The first sign to police and family that something wasn’t right with the young man was his arrest by Jacksonville police early on the morning of Saturday, Nov. 8, three days before his death. Police were called to a Dollar General store near his apartment by an employee who said it appeared that McBrayer was about to break the store’s window with a hammer, according to a police report and court records. 

Within hours of his arrest a jailer noticed that McBrayer was acting strange and might have “a mental illness,” according to court records. A call was made to the county mental health officer, who recommended that a call be made to the man’s family. On Monday a call was placed to McBrayer at his Atlanta home. He picked up his son from the jail that evening. 

What happened next isn’t easy for McBrayer to discuss. 

“My guilt I’ll have to bear with me for the rest of my life,” McBrayer said of those moments when he still had his son with him. “He wasn’t making sense. I was floored, but my natural instinct was to back away.”

McBrayer planned to get his son to Georgia, where state law would allow for him to be hospitalized more quickly. In Alabama, in order to be involuntarily committed for a 72-hour period for evaluation, a person must have committed an overt act, such as threatening their own life or the life of someone else, and be unable to make a rational decision about their own treatment before a judge would order that person admitted for care. 

“He was saying, ‘I feel threatened by you,’ so my instinct was to back off,” McBrayer said. “It’s a natural de-escalation.”

McBrayer decided that instead of driving to Georgia that night, he and his son would stay in his Jacksonville apartment, but before he could enter, his son locked him out. McBrayer spent hours trying to get in, stayed at a nearby hotel that night and tried again Tuesday morning. McBrayer’s son told him through the locked door to “go away.” 

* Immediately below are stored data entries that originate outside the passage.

(* ===== verification/EnvelopeKey.v ===== *)
(** * Input keys and their text form

    Models [crates/envelope/src/key.rs].  Base64 and HKDF are library code:
    [Base64] and the [hkdf] argument of [derive_envelope_key]. *)
From S2P Require Import Prelude EnvelopeFormat.

(** Text is its UTF-8 bytes here: the code only compares and slices it. *)
Definition WBK1_PREFIX : list byte := ascii_bytes "wbk1_".
Definition WBK1_LEN : Z := 5 + 43.

(** [URL_SAFE_NO_PAD]. *)
Class Base64 := {
  b64_encode : list byte -> list byte;
  b64_decode : list byte -> option (list byte)
}.

(** Encoding is inverted by decoding and 32 bytes take 43 characters. *)
Class Base64Laws (B : Base64) := {
  b64_round : forall l, b64_decode (b64_encode l) = Some l;
  b64_length : forall l, length l = 32%nat -> length (b64_encode l) = 43%nat
}.

(** [[u8; 32]]: the length is part of the type in the source. *)
Record InputKey := { expose : list byte; key_len : length expose = 32%nat }.

Inductive KeyError := Encoding.

Definition from_bytes (bytes : list byte) : option InputKey :=
  match decide (length bytes = 32%nat) with
  | left H => Some {| expose := bytes; key_len := H |}
  | right _ => None
  end.

(** [InputKey::random]: [fill] is the system random source. *)
Definition random (fill : option (list byte)) : result Error InputKey :=
  let? bytes := ok_or fill ERandom in ok_or (from_bytes bytes) ERandom.

Definition strip_prefix (p t : list byte) : option (list byte) :=
  if bool_decide (take (length p) t = p) then Some (drop (length p) t) else None.

Section Wbk1.
Context `{Base64}.

Definition to_wbk1 (k : InputKey) : list byte := WBK1_PREFIX ++ b64_encode (expose k).

(** Strip, check the length, decode, check 32 bytes, re-encode and compare. *)
Definition parse_wbk1 (text : list byte) : result KeyError InputKey :=
  let? body :=
    ok_or (body ← strip_prefix WBK1_PREFIX text;
           if Z.of_nat (length text) =? WBK1_LEN then Some body else None) Encoding in
  let? decoded := ok_or (b64_decode body) Encoding in
  let? key := ok_or (from_bytes decoded) Encoding in
  if bool_decide (to_wbk1 key = text) then Ok key else Err Encoding.
End Wbk1.

(** [HKDF-SHA256(ikm = input key, salt, info = HKDF_INFO, L = 32)]. *)
Definition derive_envelope_key (hkdf : list byte -> list byte -> list byte -> list byte)
    (input_key : InputKey) (salt : list byte) : list byte :=
  hkdf (expose input_key) salt HKDF_INFO.

(** ** Theorems *)

Lemma key_ext (k k' : InputKey) : expose k = expose k' -> k = k'.
Proof.
  destruct k as [l H], k' as [l' H']. simpl. intros ->. f_equal. apply (proof_irrel H H').
Qed.

Lemma from_bytes_expose k : from_bytes (expose k) = Some k.
Proof.
  unfold from_bytes. destruct (decide (length (expose k) = 32%nat)) as [H|H].
  - f_equal. by apply key_ext.
  - exfalso. apply H, key_len.
Qed.

Lemma strip_prefix_app p t : strip_prefix p (p ++ t) = Some t.
Proof.
  unfold strip_prefix. rewrite take_app_length, drop_app_length.
  by rewrite bool_decide_eq_true_2.
Qed.

(** The text form is a bijection between keys and accepted texts.  Every
    key survives writing and parsing, and an accepted text is the one
    canonical text of the key it parses to, so alternate final characters or
    alphabets are refused. *)
Theorem wbk1_round_trip `{B : Base64} {BL : Base64Laws B} (k : InputKey) (t : list byte) :
  parse_wbk1 (to_wbk1 k) = Ok k /\ (parse_wbk1 t = Ok k -> t = to_wbk1 k).
Proof.
  split.
  - unfold parse_wbk1. unfold to_wbk1 at 1 2. rewrite strip_prefix_app. cbn [mbind option_bind].
    rewrite length_app, (b64_length (expose k)) by apply key_len.
    cbn [ok_or]. replace (Z.of_nat (length WBK1_PREFIX + 43) =? WBK1_LEN) with true by reflexivity.
    cbn [ok_or]. rewrite b64_round. cbn [ok_or]. rewrite from_bytes_expose. cbn [ok_or].
    by rewrite bool_decide_eq_true_2.
  - unfold parse_wbk1. destruct (ok_or _ _) as [body|]; [|done].
    destruct (ok_or (b64_decode body) Encoding) as [d|]; [|done].
    destruct (ok_or (from_bytes d) Encoding) as [k'|]; [|done].
    destruct (bool_decide_reflect (to_wbk1 k' = t)) as [<-|]; [|done]. by intros [= ->].
Qed.

(** A concrete base64 with the laws: hexadecimal nibbles would be too long,
    so the witness pads the identity to 43 characters. *)
Definition toy_base64 : Base64 :=
  {| b64_encode l := l ++ replicate 11 Byte.x41;
     b64_decode l := Some (take (length l - 11) l) |}.

Lemma toy_base64_laws : Base64Laws toy_base64.
Proof.
  split; intros l; cbn [b64_encode b64_decode toy_base64].
  - rewrite length_app, length_replicate, Nat.add_sub. f_equal. apply take_app_length.
  - intros Hl. rewrite length_app, length_replicate, Hl. done.
Qed.

Definition toy_key : InputKey := {| expose := replicate 32 Byte.x07; key_len := eq_refl |}.

Lemma wbk1_round_trip_witness :
  @parse_wbk1 toy_base64 (@to_wbk1 toy_base64 toy_key) = Ok toy_key /\
  @to_wbk1 toy_base64 toy_key = @to_wbk1 toy_base64 toy_key.
Proof.
  split.
  - exact (proj1 (@wbk1_round_trip toy_base64 toy_base64_laws toy_key [])).
  - apply (@wbk1_round_trip toy_base64 toy_base64_laws toy_key
      (@to_wbk1 toy_base64 toy_key)).
    exact (proj1 (@wbk1_round_trip toy_base64 toy_base64_laws toy_key [])).
Defined.
Lemma loops_in_step n counter sb total progress st st' :
  sb = size m -> 0 <= counter -> counter + Z.of_nat n = count ->
  encrypt_loop n key header prefix fresh plaintext sb total counter progress st = Ok st' ->
  exists env consumed,
    w_out (e_out st') = w_out (e_out st) ++ env /\ w_flush (e_out st') = w_flush (e_out st) /\
    e_hashed st' = e_hashed st ++ env /\ e_written st' = e_written st + blen env /\
    r_fault (e_source st') = r_fault (e_source st) /\
    r_bytes (e_source st) = consumed ++ r_bytes (e_source st') /\
    blen env = Z.max 0 (plaintext - counter * CHUNK_BYTES) + Z.of_nat n * TAG_BYTES /\
    forall opened rest w rd, w_room w = None ->
      opened = Some (m, blen prefix) \/ (opened = None /\ counter = 0) ->
      decrypt_loop n key header limits envelope_len plaintext count counter always
        {| d_envelope := mem_reader (env ++ rest); d_out := w; d_opened := opened; d_read := rd |}
      = Ok {| d_envelope := mem_reader rest; d_out := append w consumed;
              d_opened := if (n =? 0)%nat then opened else Some (m, blen prefix);
              d_read := rd + blen env |}.
Proof.
  intros Hsb. revert counter st. induction n as [|n IH]; intros counter st Hc Hn H.
  - injection H as <-. exists [], []. rewrite !app_nil_r.
    change (blen []) with 0. split_and!; try done; [lia| |].
    + unfold CHUNK_BYTES in *. lia.
    + intros opened rest w rd Hw _. cbn [decrypt_loop app Nat.eqb].
      unfold append. rewrite app_nil_r, Z.add_0_r. by destruct w.
  - cbn [encrypt_loop] in H.
    destruct (encrypt_record _ _ _ _ _ _ _ _ _ st) as [st1|] eqn:Hr; [|done].
    apply encrypt_record_ok in Hr as
      (buf & data & tag & Hs & Hb & Hd & Ht & Ho & Hfl & Hh & Hwr & Hrf & Hsrc & Hpre);
      [|done|done|unfold CHUNK_BYTES in *; lia].
    destruct (IH (counter + 1) st1 ltac:(lia) ltac:(lia) H) as
      (env & consumed & E1 & E2 & E3 & E4 & E5 & E6 & E7 & E8).
    exists (data ++ tag ++ env), (extract (counter * CHUNK_BYTES) (blen prefix) sb buf ++ consumed).
    assert (blen (data ++ tag ++ env) = record_len counter + TAG_BYTES + blen env) as Hlen
      by (rewrite !blen_app; unfold record_len; lia).
    split_and!; try congruence.
    + by rewrite E1, Ho, <- !app_assoc.
    + by rewrite E3, Hh, <- !app_assoc.
    + rewrite E4, Hwr, Hlen. unfold record_len. lia.
    + by rewrite Hsrc, E6, <- app_assoc.
    + rewrite Hlen, E7. unfold record_len, CHUNK_BYTES in *. lia.
    + intros opened rest w rd Hw Hop. cbn [decrypt_loop]. rewrite <- !app_assoc.
      rewrite (decrypt_record_ok counter buf data tag (env ++ rest) w opened rd);
        [|lia|done|done| |done].
      2:{ destruct Hop as [->|[-> ->]]; [done|]. apply Hfirst; [apply Hpre; [done|]|];
            rewrite ?Hb; unfold CHUNK_BYTES in *; lia. }
      rewrite E8 by (try done; by left). f_equal. f_equal.
      * rewrite append_append. by rewrite Hsb.
      * by destruct n.
      * rewrite Hlen. lia.
Qed.
End Loops.

(** ** The header *)

Lemma blen_be_bytes n z : blen (be_bytes n z) = Z.of_nat n.
Proof. unfold blen. by rewrite length_be_bytes. Qed.

(** A list cut at fixed widths. *)
Lemma slice_skip a b x y : blen a = x -> x <= y -> slice (a ++ b) x y = slice b 0 (y - x).
Proof. intros <- ?. rewrite slice_app_r by lia. f_equal. lia. Qed.

Lemma slice_head a b n : blen a = n -> slice (a ++ b) 0 n = a.
Proof. intros <-. pose proof (blen_nonneg a). rewrite slice_app_l by lia. by apply slice_all. Qed.

Lemma header_fields records np slt :
  blen np = 8 -> blen slt = 32 -> 0 <= records < 2 ^ 32 ->
  let header := header_bytes records np slt in
  blen header = HEADER_BYTES /\ slice header 0 8 = MAGIC /\
  be_value (slice header 8 12) = CHUNK_BYTES /\ be_value (slice header 12 16) = records /\
  slice header 16 24 = np /\ slice header 24 56 = slt.
Proof.
  intros Hn Hs Hr header. unfold header, header_bytes.
  split_and!.
  - rewrite !blen_app, !blen_be_bytes. change (blen MAGIC) with 8. unfold HEADER_BYTES. lia.
  - by apply slice_head.
  - rewrite slice_skip by (reflexivity || lia). rewrite slice_head by (by rewrite blen_be_bytes).
    by apply be_value_bytes_small.
  - rewrite (app_assoc MAGIC), slice_skip by (rewrite ?blen_app, ?blen_be_bytes; reflexivity || lia).
    rewrite slice_head by (by rewrite blen_be_bytes).
    apply be_value_bytes_small. lia.
  - rewrite !app_assoc, <- (app_assoc _ np), slice_skip
      by (rewrite ?blen_app, ?blen_be_bytes; reflexivity || lia).
    by apply slice_head.
  - rewrite !app_assoc, slice_skip by (rewrite ?blen_app, ?blen_be_bytes, ?Hn; reflexivity || lia).
    apply slice_all. lia.
Qed.

(** ** The first record *)

Lemma parse_metadata_prefix m json buf :
  canonical_metadata m = Ok json -> sanitise_name (name m) = name m ->
  normalise_media_type (media_type m) = Ok (media_type m) ->
  let prefix := be_bytes 4 (blen json) ++ json in
  slice buf 0 (blen prefix) = prefix -> blen prefix <= blen buf ->
  parse_metadata buf = Ok (m, blen prefix).
Proof.
  intros Hj Hn Ht prefix Hs Hb. pose proof (canonical_metadata_ok _ _ Hj) as [He Hl].
  assert (blen prefix = 4 + blen json) as Hp by (unfold prefix; rewrite blen_app, blen_be_bytes; lia).
  assert (slice buf 0 4 = be_bytes 4 (blen json)) as H4.
  { transitivity (slice (slice buf 0 (blen prefix)) 0 4); [rewrite slice_slice by lia; done|].
    rewrite Hs. unfold prefix. apply slice_head. by rewrite blen_be_bytes. }
  assert (slice buf 4 (4 + blen json) = json) as Hjs.
  { transitivity (slice (slice buf 0 (blen prefix)) 4 (4 + blen json));
      [rewrite slice_slice by lia; done|].
    rewrite Hs. unfold prefix. rewrite slice_skip by (rewrite ?blen_be_bytes; lia).
    apply slice_all. lia. }
  unfold parse_metadata. rewrite (proj2 (Z.ltb_ge (blen buf) 4)) by lia.
  rewrite H4, be_value_bytes_small
    by (unfold MAX_METADATA_BYTES in *; change (256 ^ Z.of_nat 4) with (2 ^ 32); lia).
  replace (between 2 (blen json) MAX_METADATA_BYTES) with true by (unfold between; lia).
  rewrite (proj2 (Z.ltb_ge (blen buf) (4 + blen json))) by lia. cbn [negb orb].
  rewrite Hjs, (json_utf8 _ _ He), (json_round _ _ He). cbn [negb ok_or].
  rewrite Hj, Hn, Ht, !bool_decide_eq_true_2 by done. cbn [negb]. by rewrite Hp.
Qed.

Lemma first_record_opens sb limits l buf :
  layout_spec sb limits l -> 0 <= sb ->
  slice buf 0 (blen (l_prefix l)) = l_prefix l -> blen (l_prefix l) <= blen buf ->
  open_first limits (plaintext_len l) buf None = Ok (l_metadata l, blen (l_prefix l)).
Proof.
  intros [Hsz Hn Ht (json & Hj & Hpre & _) Hp Hw _ _ _ Hlim] Hsb Hs Hb. unfold open_first.
  rewrite Hpre in Hs, Hb. rewrite (parse_metadata_prefix _ _ _ Hj Hn Ht Hs Hb), <- Hpre, Hsz, <- Hp.
  pose proof (blen_nonneg (l_prefix l)).
  destruct (padded_length_spec (blen (l_prefix l) + sb) ltac:(lia) Hw) as (_ & P2 & _).
  rewrite Z.eqb_refl, (proj2 (Z.ltb_ge (plaintext_len l) sb)) by lia. cbn [negb orb].
  by rewrite (proj2 (Z.ltb_ge _ _) Hlim).
Qed.

(** The record geometry of a layout. *)
Lemma layout_geometry sb limits l :
  layout_spec sb limits l -> 0 <= sb ->
  (record_count l - 1) * CHUNK_BYTES < plaintext_len l <= record_count l * CHUNK_BYTES /\
  blen (l_prefix l) <= Z.min (plaintext_len l) CHUNK_BYTES /\
  MIN_PADDING_BUCKET <= plaintext_len l /\ sb <= plaintext_len l.
Proof.
  intros [_ _ _ (json & Hj & Hpre & Hjl) Hp Hw Hr Hc _ _] Hsb.
  pose proof (div_ceil_spec (plaintext_len l) CHUNK_BYTES ltac:(done)) as Hd.
  rewrite <- Hr in Hd.
  destruct (padded_length_spec (blen (l_prefix l) + sb)) as (P1 & P2 & _);
    [pose proof (blen_nonneg (l_prefix l)); lia|done|].
  assert (blen (l_prefix l) <= 4100).
  { rewrite Hpre, blen_app, blen_be_bytes. unfold MAX_METADATA_BYTES in *. lia. }
  rewrite <- Hp in P1, P2. pose proof (blen_nonneg (l_prefix l)).
  unfold CHUNK_BYTES, MIN_PADDING_BUCKET in *. lia.
Qed.

(** ** Round trip *)

(** What [encrypt_with] wrote: the header and the records, of the predicted
    length; and opening it gives the metadata and the source back. *)
Lemma encrypt_then_decrypt key source sb nm mt limits fresh w progress sealed w' :
  fresh_ok fresh -> 0 <= sb ->
  encrypt_with key source sb nm mt limits fresh w progress = Ok (sealed, w') ->
  exists envelope l,
    layout nm mt sb limits = Ok l /\
    w_out w' = w_out w ++ envelope /\ r_fault source = false /\
    s_metadata sealed = l_metadata l /\
    s_envelope_bytes sealed = blen envelope /\ s_sha256 sealed = sha256 envelope /\
    blen envelope = envelope_len_for (plaintext_len l) /\
    forall out, w_room out = None -> w_flush out = true ->
      decrypt key (mem_reader envelope) (blen envelope) limits out always
      = Ok (l_metadata l, append out (r_bytes source)).
Proof.
  intros Hf Hsb H. unfold encrypt_with in H.
  destruct (layout nm mt sb limits) as [l|] eqn:Hl; [|done].
  pose proof (layout_ok _ _ _ _ _ Hl Hsb) as Hls.
  destruct (layout_geometry _ _ _ Hls Hsb) as (G1 & G2 & G3 & G4).
  pose proof (ls_count _ _ _ Hls) as Hcnt.
  set (header := header_bytes (record_count l) (nonce_prefix fresh) (salt fresh)) in *.
  destruct (header_fields (record_count l) (nonce_prefix fresh) (salt fresh))
    as (F0 & F1 & F2 & F3 & F4 & F5);
    [by apply fo_nonce|by apply fo_salt|unfold U32_MAX in *; lia|]. fold header in F0, F1, F2, F3, F4, F5.
  destruct (write_all header w) as [w1|] eqn:Hw; [|done].
  destruct (encrypt_loop _ _ _ _ _ _ _ _ _ _ _) as [st|] eqn:Hloop; [|done].
  destruct (read_some (e_source st)) as [probe|] eqn:Hprobe; [|done].
  destruct (Z.eqb_spec probe 0) as [->|]; [|done]. cbn [negb] in H.
  destruct (flush (e_out st)) as [[]|]; [|done]. injection H as <- <-.
  apply (loops_in_step _ header _ fresh limits (l_metadata l) (plaintext_len l) (record_count l))
    in Hloop as (env & consumed & E1 & E2 & E3 & E4 & E5 & E6 & E7 & E8); try done; try lia.
  2:{ intros buf Hs Hb. by apply (first_record_opens sb). }
  2:{ by rewrite (ls_size _ _ _ Hls). }
  cbn [e_out e_hashed e_written e_source] in *.
  apply write_all_ok in Hw as [Hw _].
  assert (r_bytes (e_source st) = [] /\ r_fault source = false) as [Hend Hnf].
  { unfold read_some in Hprobe. destruct (r_bytes (e_source st)); [|done].
    rewrite <- E5. by destruct (r_fault (e_source st)). }
  rewrite Hend, app_nil_r in E6. subst consumed.
  assert (blen (header ++ env) = envelope_len_for (plaintext_len l)) as Hlen.
  { rewrite blen_app, F0, E7. unfold envelope_len_for. rewrite <- (ls_records _ _ _ Hls).
    rewrite Z2Nat.id by lia. unfold MIN_PADDING_BUCKET in *. lia. }
  exists (header ++ env), l. split_and!; try done.
  - by rewrite E1, Hw, <- app_assoc.
  - cbn [s_envelope_bytes]. rewrite E4, blen_app, F0. done.
  - cbn [s_sha256]. by rewrite E3.
  - intros out Hroom Hflush. unfold decrypt. rewrite Hlen. unfold envelope_len_for.
    rewrite <- (ls_records _ _ _ Hls). set (elen := HEADER_BYTES + plaintext_len l + _).
    change (blen MAGIC) with 8.
    assert (HEADER_BYTES <= elen) by (unfold elen, MIN_PADDING_BUCKET, TAG_BYTES in *; lia).
    unfold HEADER_BYTES in *. rewrite (proj2 (Z.ltb_ge elen 8)) by lia.
    assert (header = MAGIC ++ slice header 8 56) as Hsplit.
    { rewrite <- F1 at 1. unfold slice. rewrite drop_0.
      rewrite (take_ge (drop (Z.to_nat 8) header)) by (rewrite length_drop; unfold blen in F0; lia).
      symmetry. apply take_drop. }
    assert (blen (slice header 8 56) = 48) as H48 by (rewrite blen_slice; lia).
    rewrite Hsplit at 1. rewrite <- app_assoc. unfold mem_reader.
    change 8 with (blen MAGIC) at 1. rewrite read_exact_app. cbn [map_err].
    rewrite bool_decide_eq_true_2 by done. cbn [negb].
    rewrite (proj2 (Z.ltb_ge elen 56)) by lia.
    change (56 - 8) with 48. rewrite <- H48 at 1. rewrite read_exact_app. cbn [map_err].
    rewrite <- Hsplit, F2, F3, F5, Z.eqb_refl.
    rewrite (proj2 (Z.eqb_neq (record_count l) 0)) by lia.
    rewrite (proj2 (Z.ltb_ge _ _) (ls_max _ _ _ Hls)). cbn [negb orb].
    rewrite !(proj2 (Z.ltb_ge _ _))
      by (unfold elen, RECORD_BYTES, CHUNK_BYTES, TAG_BYTES in *; lia).
    cbn [orb]. replace (elen - 56 - record_count l * TAG_BYTES) with (plaintext_len l)
      by (unfold elen; lia).
    specialize (E8 None [] out 56 Hroom ltac:(right; done)). rewrite app_nil_r in E8.
    unfold mem_reader in E8. unfold elen. unfold HEADER_BYTES in E8. rewrite E8.
    cbn [d_envelope read_some r_bytes r_fault d_out d_opened]. cbn [Z.eqb negb].
    unfold flush. cbn [append w_flush]. rewrite Hflush.
    destruct (Z.to_nat (record_count l)) eqn:En; [lia|]. done.
Qed.
(** Filling a buffer that already holds the prefix and the source changes
    nothing. *)
Lemma fill_record_id fresh prefix sb offset len src buf rest :
  padding fresh offset len = Some buf -> blen buf = len -> 0 <= offset ->
  (offset = 0 -> slice buf 0 (blen prefix) = prefix /\ blen prefix <= len) ->
  (0 < offset -> blen prefix <= offset) ->
  r_bytes src = extract offset (blen prefix) sb buf ++ rest ->
  fill_record fresh prefix sb offset len src = Ok (buf, {| r_bytes := rest; r_fault := r_fault src |}).
Proof.
  intros Hp Hb Ho Hz Hnz Hsrc. unfold fill_record. rewrite Hp. cbn [ok_or].
  set (b1 := match overlap offset len 0 (blen prefix) with Some (from, to) => _ | None => buf end).
  assert (b1 = buf) as ->.
  { unfold b1. destruct (overlap offset len 0 (blen prefix)) as [[from to]|] eqn:E; [|done].
    apply overlap_Some in E as (H1 & H2 & H3 & H4).
    destruct (Z.eq_dec offset 0) as [->|]; [|lia]. destruct (Hz eq_refl) as [Hs Hl].
    rewrite <- Hs at 1. rewrite slice_slice by lia. rewrite !Z.add_0_l. apply splice_id; lia. }
  unfold extract in Hsrc. rewrite Hb in Hsrc.
  destruct (overlap offset len (blen prefix) sb) as [[from to]|] eqn:E.
  - apply overlap_Some in E as (H1 & H2 & H3 & H4).
    assert (blen (slice buf from to) = to - from) as Hl by (rewrite blen_slice; lia).
    destruct src as [bs fault]. cbn [r_bytes r_fault] in *. rewrite Hsrc, <- Hl, read_exact_app.
    cbn [map_err]. rewrite splice_id by lia. done.
  - destruct src as [bs fault]. cbn [r_bytes r_fault app] in *. by rewrite Hsrc.
Qed.

Section Backwards.
Variables (key header prefix : list byte) (limits : Limits) (m : Metadata).
Variables (plaintext count : Z).
Hypothesis Hcount : (count - 1) * CHUNK_BYTES < plaintext <= count * CHUNK_BYTES.
Hypothesis Hprefix : blen prefix <= CHUNK_BYTES.
Hypothesis Hfits : blen prefix + size m <= plaintext.
Hypothesis Hsize : 0 <= size m.

Let elen := HEADER_BYTES + plaintext + count * TAG_BYTES.

(** [bufs] are the plaintext records from [counter] on. *)
Definition pads (fresh : Fresh) (counter : Z) (bufs : list (list byte)) : Prop :=
  forall i buf, bufs !! i = Some buf ->
    padding fresh ((counter + Z.of_nat i) * CHUNK_BYTES)
      (record_len plaintext (counter + Z.of_nat i)) = Some buf.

That same night officers would be called to McBrayer’s apartment by a woman who told police the young man had shot someone’s car window with a BB gun. The responding officers knew that McBrayer was having some sort of mental health crisis, according to court records. 

The three officers tried unsuccessfully to get McBrayer to open the door of his apartment, and just as they were preparing to leave McBrayer came outside and started rummaging through the trunk of his car, according to court records. The officers approached, and two turned on their body cameras. 

After his son’s death, McBrayer starting looking closely at police interactions with the mentally ill. He found that Alabama lagged behind most other states in training officers to handle those suspected of having a mental illness. 

McBrayer talked with mental health professionals and discovered Crisis Intervention Team training, a widely accepted, 40-hour training program for law enforcement that promotes keeping the mentally ill out of jails and teaches officers to detect when a person may be in a mental illness crisis, to de-escalate situations and keep themselves and the public safer.  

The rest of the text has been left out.